While the Spanish government decides to suspend the Catalan government, in italy the new electoral law has passed the senate and prepared the general elections, probably early March. - The Robeco Europe Update.
30.10.2017 | 09:17 Uhr
Peripheral bonds outperformed German bonds this week. Yields and country spreads declined especially after the ECB meeting on Thursday. Tensions around Catalonia also seemed to ease that day, but they rose again on Friday. Italian bonds have returned 1.01% this year, Spanish bonds 0.91%, Portuguese bonds 10.98% and Irish bonds 0.64%.
The ECB announced that they will continue their QE program at least until September 2018, but with a monthly pace of EUR 30bn next year instead of the current EUR 60bn. Draghi delivered this message in a dovish way, strongly emphasizing that the monthly amounts can be increased again if necessary and that official interest rates will remain low for a long time. Draghi even hinted at potential further bond buying beyond September 2018.
The Spanish government proposed measures to suspend the Catalan government, take control of Catalan institutions and call elections for a new regional government. These measures are debated in the Senate at the time of writing. The Catalan parliament is simultaneously debating whether to declare independence. Catalan Premier Puigdemont claims he wanted to defuse the tensions by calling new elections himself, but eventually did not do as the Spanish government refused to guarantee that they would refrain from taking control over Catalonia in exchange.

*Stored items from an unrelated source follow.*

(* ===== verification/Connector.v ===== *)
(** * [net::Connector] (net/connector.h, net/connector.cc)

    One outgoing connection attempt at a time: create a non-blocking socket,
    connect, wait until it is writable, hand the socket over or retry with a
    doubling delay.  The world of a connector is the object, the sockets it has
    open, the sockets it handed over, the functors it queued in its loop and its
    retry timers. *)

From stdpp Require Import base tactics list numbers strings sets gmap.
From Stdlib Require Import ZArith Lia.
From S2P Require Import Prelude.

Inductive ConnectorState := kDisconnected | kConnecting | kConnected.
#[global] Instance ConnectorState_eq_dec : EqDecision ConnectorState.
Proof. solve_decision. Defined.

Record Connector := MkConnector {
  is_connect_ : bool;
  state_ : ConnectorState;
  channel_ : option (Z * bool);      (* descriptor; registered with the poller *)
  retry_delay_ms_ : Z;
}.

Definition kMaxRetryDelayMs : Z := 30 * 1000.
Definition kInitRetryDelayMs : Z := 500.

Definition Connector_new : Connector := MkConnector false kDisconnected None kInitRetryDelayMs.

Inductive task := StartInLoopTask | StopInLoopTask | ResetChannelTask.
#[global] Instance task_eq_dec : EqDecision task.
Proof. solve_decision. Defined.

Record world := MkWorld {
  connector : Connector;
  open_ : gset Z;
  next_fd : Z;                (* the descriptor the next socket(2) returns *)
  delivered : list Z;
  queue : list task;
  timers : list Z;            (* delays of the pending StartInLoop timers *)
}.

Definition set_connector (c : Connector) (w : world) : world :=
  MkWorld c (open_ w) (next_fd w) (delivered w) (queue w) (timers w).
Definition SetState (s : ConnectorState) (w : world) : world :=
  let c := connector w in set_connector (MkConnector (is_connect_ c) s (channel_ c) (retry_delay_ms_ c)) w.
Definition set_connect (b : bool) (w : world) : world :=
  let c := connector w in set_connector (MkConnector b (state_ c) (channel_ c) (retry_delay_ms_ c)) w.
Definition set_channel (ch : option (Z * bool)) (w : world) : world :=
  let c := connector w in set_connector (MkConnector (is_connect_ c) (state_ c) ch (retry_delay_ms_ c)) w.
Definition set_delay (d : Z) (w : world) : world :=
  let c := connector w in set_connector (MkConnector (is_connect_ c) (state_ c) (channel_ c) d) w.
Definition QueueInLoop (t : task) (w : world) : world :=
  MkWorld (connector w) (open_ w) (next_fd w) (delivered w) (queue w ++ [t]) (timers w).
Definition RunAfter (ms : Z) (w : world) : world :=
  MkWorld (connector w) (open_ w) (next_fd w) (delivered w) (queue w) (timers w ++ [ms]).

(** [socket::CreateNonblockingOrDie] and [socket::Close]. *)
Definition CreateNonblocking (w : world) : Z * world :=
  (next_fd w, MkWorld (connector w) ({[next_fd w]} ∪ open_ w) (next_fd w + 1) (delivered w) (queue w) (timers w)).
Definition Close (fd : Z) (w : world) : world :=
  MkWorld (connector w) (open_ w ∖ {[fd]}) (next_fd w) (delivered w) (queue w) (timers w).
(** [new_connection_callback_(sockfd)] takes the socket over. *)
Definition new_connection_callback_ (fd : Z) (w : world) : world :=
  MkWorld (connector w) (open_ w ∖ {[fd]}) (next_fd w) (delivered w ++ [fd]) (queue w) (timers w).

Definition Retry (sockfd : Z) (w : world) : world :=
  let w := SetState kDisconnected (Close sockfd w) in
  if is_connect_ (connector w) then
    let delay := retry_delay_ms_ (connector w) in
    set_delay (Z.min (delay * 2) kMaxRetryDelayMs) (RunAfter delay w)
  else w.

Definition Connecting (sockfd : Z) (w : world) : outcome world :=
  let w := SetState kConnecting w in
  cassert "!channel_" (bool_decide (channel_ (connector w) = None));;
  Ok (set_channel (Some (sockfd, true)) w).

(** The switch over [errno] in [Connect]. *)
Inductive connect_class := ClassConnecting | ClassRetry | ClassGiveUp.
Definition EINTR : Z := 4.
Definition EAGAIN : Z := 11.
Definition EADDRINUSE : Z := 98.
Definition EADDRNOTAVAIL : Z := 99.
Definition ENETUNREACH : Z := 101.
Definition EISCONN : Z := 106.
Definition ECONNREFUSED : Z := 111.
Definition EINPROGRESS : Z := 115.
Definition classify (old_errno : Z) : connect_class :=
  if bool_decide (old_errno ∈ [0; EINPROGRESS; EINTR; EISCONN]) then ClassConnecting
  else if bool_decide (old_errno ∈ [EAGAIN; EADDRINUSE; EADDRNOTAVAIL; ECONNREFUSED; ENETUNREACH]) then ClassRetry
  else ClassGiveUp.

(** [Connect]; [old_errno] is what connect(2) answers. *)
Definition Connect (old_errno : Z) (w : world) : outcome world :=
  let '(sockfd, w) := CreateNonblocking w in
  match classify old_errno with
  | ClassConnecting => Connecting sockfd w
  | ClassRetry => Ok (Retry sockfd w)
  | ClassGiveUp => Ok (Close sockfd w)
  end.

Definition StartInLoop (old_errno : Z) (w : world) : outcome world :=
  cassert "state_ == kDisconnected" (bool_decide (state_ (connector w) = kDisconnected));;
  if is_connect_ (connector w) then Connect old_errno w else Ok w.

(** [Start] in the loop's thread, or from another one. *)
Definition Start (in_loop_thread : bool) (old_errno : Z) (w : world) : outcome world :=
  let w := set_connect true w in
  if in_loop_thread then StartInLoop old_errno w else Ok (QueueInLoop StartInLoopTask w).

Definition Stop (w : world) : world := QueueInLoop StopInLoopTask (set_connect false w).

(** [DisableAll], [Remove], and [ResetChannel] later. *)
Definition RemoveAndResetChannel (w : world) : outcome (Z * world) :=
  match channel_ (connector w) with
  | Some (fd, _) =>
      Ok (fd, QueueInLoop ResetChannelTask (set_channel (Some (fd, false)) w))
  | None => Fail (UndefinedBehaviour "channel_ is null")
  end.

(** [channel_.reset()]: the destructor of a channel wants it unregistered. *)
Definition ResetChannel (w : world) : outcome world :=
  cassert "!is_added_to_loop_" (match channel_ (connector w) with Some (_, true) => false | _ => true end);;
  Ok (set_channel None w).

The final approval of the new electoral law in the Senate clears the way for the general elections, probably early March. The new law favors coalitions and hence is disadvantageous for the 5 Star movement, which rules out teaming up with other parties. However, it could benefit the euro-sceptic Lega Nord, which is enjoying some momentum as the wealthy regions Lombardy and Veneto voted for more autonomy in last weekend’s referendums. It remains questionable whether a stable (leave alone reform-minded) government can be formed after the elections.
We have increased both the overweight position in Spanish bonds and the underweight position in Italian government bonds at the start of the week. Effectively we used the outperformance of Italian over Spanish bonds in the previous weeks to shift some exposure from Italy to Spain at more attractive levels. We prefer Spanish fundamentals and while Spanish political risks are now reflected in bond prices, Italian political risks can rise into the elections.
We have also sold our last bit of Irish exposure as Irish government bonds now yield only 0.1% more than French bonds. At these levels we prefer French bonds, given their liquidity, higher rating and the looming risks to Ireland posed by the Brexit and potential US tax reform.
Currently the fund is 42% invested in peripheral bonds compared to 40% in the index. Year-to-date the fund’s absolute return is 0.00%(*). (* Robeco Euro Government Bonds, gross of fees, based on Net Asset Value, October 26, 2017. The value of your investments may fluctuate. Past results are no guarantee of future performance.)